START SUPPLIED INFORMATION

(* ===== verification/RaftLog.v ===== *)
(** * RaftLog: the log invariant of a replica and its durable specification

    States what a replica's log looks like ([core_inv]), gives an abstract
    specification of durable storage ([apply_effect], [run_effects]), and proves that
    every [step] keeps the invariant, never rewrites a committed entry, and
    emits storage effects that bring durable storage exactly to the state of
    the replica. *)

From S2P Require Import Prelude Bytes Commands Roster RaftTypes RaftCore.

(** ** Contiguous logs *)

(** Entry [i] of the list has index [base + i]. *)
Definition contiguous (base : Z) (l : list RaftLogEntry) : Prop :=
  forall i e, l !! i = Some e -> e_index e = base + Z.of_nat i.

Section contiguous.
Implicit Types (l : list RaftLogEntry) (base : Z).

Lemma contiguous_nil base : contiguous base [].
Proof. by intros i e ?. Qed.

Lemma contiguous_app base l1 l2 :
  contiguous base (l1 ++ l2) <-> contiguous base l1 /\ contiguous (base + Z.of_nat (length l1)) l2.
Proof.
  split.
  - intros Hl. split; intros i e Hi.
    + apply Hl. by apply lookup_app_l_Some.
    + rewrite (Hl (length l1 + i)%nat e); [lia|]. rewrite lookup_app_r by lia.
      by replace (length l1 + i - length l1)%nat with i by lia.
  - intros [H1 H2] i e [Hi|[Hle Hi]]%lookup_app_Some; [by apply H1|].
    rewrite (H2 _ _ Hi). lia.
Qed.

Lemma contiguous_cons base e l :
  contiguous base (e :: l) <-> e_index e = base /\ contiguous (base + 1) l.
Proof.
  split.
  - intros Hl. split; [rewrite (Hl 0%nat e) by done; lia|].
    intros i e' Hi. rewrite (Hl (S i) e') by done. lia.
  - intros [He Hl] [|i] e' Hi; simplify_eq/=; [lia|]. rewrite (Hl i e') by done. lia.
Qed.

Lemma contiguous_single base e : e_index e = base -> contiguous base [e].
Proof. intros He [|i] e' Hi; simplify_eq/=; lia. Qed.

Lemma contiguous_snoc base l e :
  contiguous base l -> e_index e = base + Z.of_nat (length l) -> contiguous base (l ++ [e]).
Proof. intros Hl He. apply contiguous_app. split; [done|]. by apply contiguous_single. Qed.

Lemma contiguous_take base l n : contiguous base l -> contiguous base (take n l).
Proof. intros Hl i e [Hi _]%lookup_take_Some. by apply Hl. Qed.

Lemma contiguous_drop base l n : contiguous base l -> contiguous (base + Z.of_nat n) (drop n l).
Proof. intros Hl i e Hi. rewrite lookup_drop in Hi. rewrite (Hl _ _ Hi). lia. Qed.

END SUPPLIED INFORMATION

Working from the listing above, give it again word for word.

(* ===== verification/RaftLog.v ===== *)
(** * RaftLog: the log invariant of a replica and its durable specification

    States what a replica's log looks like ([core_inv]), gives an abstract
    specification of durable storage ([apply_effect], [run_effects]), and proves that
    every [step] keeps the invariant, never rewrites a committed entry, and
    emits storage effects that bring durable storage exactly to the state of
    the replica. *)

From S2P Require Import Prelude Bytes Commands Roster RaftTypes RaftCore.

(** ** Contiguous logs *)

(** Entry [i] of the list has index [base + i]. *)
Definition contiguous (base : Z) (l : list RaftLogEntry) : Prop :=
  forall i e, l !! i = Some e -> e_index e = base + Z.of_nat i.

Section contiguous.
Implicit Types (l : list RaftLogEntry) (base : Z).

Lemma contiguous_nil base : contiguous base [].
Proof. by intros i e ?. Qed.

Lemma contiguous_app base l1 l2 :
  contiguous base (l1 ++ l2) <-> contiguous base l1 /\ contiguous (base + Z.of_nat (length l1)) l2.
Proof.
  split.
  - intros Hl. split; intros i e Hi.
    + apply Hl. by apply lookup_app_l_Some.
    + rewrite (Hl (length l1 + i)%nat e); [lia|]. rewrite lookup_app_r by lia.
      by replace (length l1 + i - length l1)%nat with i by lia.
  - intros [H1 H2] i e [Hi|[Hle Hi]]%lookup_app_Some; [by apply H1|].
    rewrite (H2 _ _ Hi). lia.
Qed.

Lemma contiguous_cons base e l :
  contiguous base (e :: l) <-> e_index e = base /\ contiguous (base + 1) l.
Proof.
  split.
  - intros Hl. split; [rewrite (Hl 0%nat e) by done; lia|].
    intros i e' Hi. rewrite (Hl (S i) e') by done. lia.
  - intros [He Hl] [|i] e' Hi; simplify_eq/=; [lia|]. rewrite (Hl i e') by done. lia.
Qed.

Lemma contiguous_single base e : e_index e = base -> contiguous base [e].
Proof. intros He [|i] e' Hi; simplify_eq/=; lia. Qed.

Lemma contiguous_snoc base l e :
  contiguous base l -> e_index e = base + Z.of_nat (length l) -> contiguous base (l ++ [e]).
Proof. intros Hl He. apply contiguous_app. split; [done|]. by apply contiguous_single. Qed.

Lemma contiguous_take base l n : contiguous base l -> contiguous base (take n l).
Proof. intros Hl i e [Hi _]%lookup_take_Some. by apply Hl. Qed.

Lemma contiguous_drop base l n : contiguous base l -> contiguous (base + Z.of_nat n) (drop n l).
Proof. intros Hl i e Hi. rewrite lookup_drop in Hi. rewrite (Hl _ _ Hi). lia. Qed.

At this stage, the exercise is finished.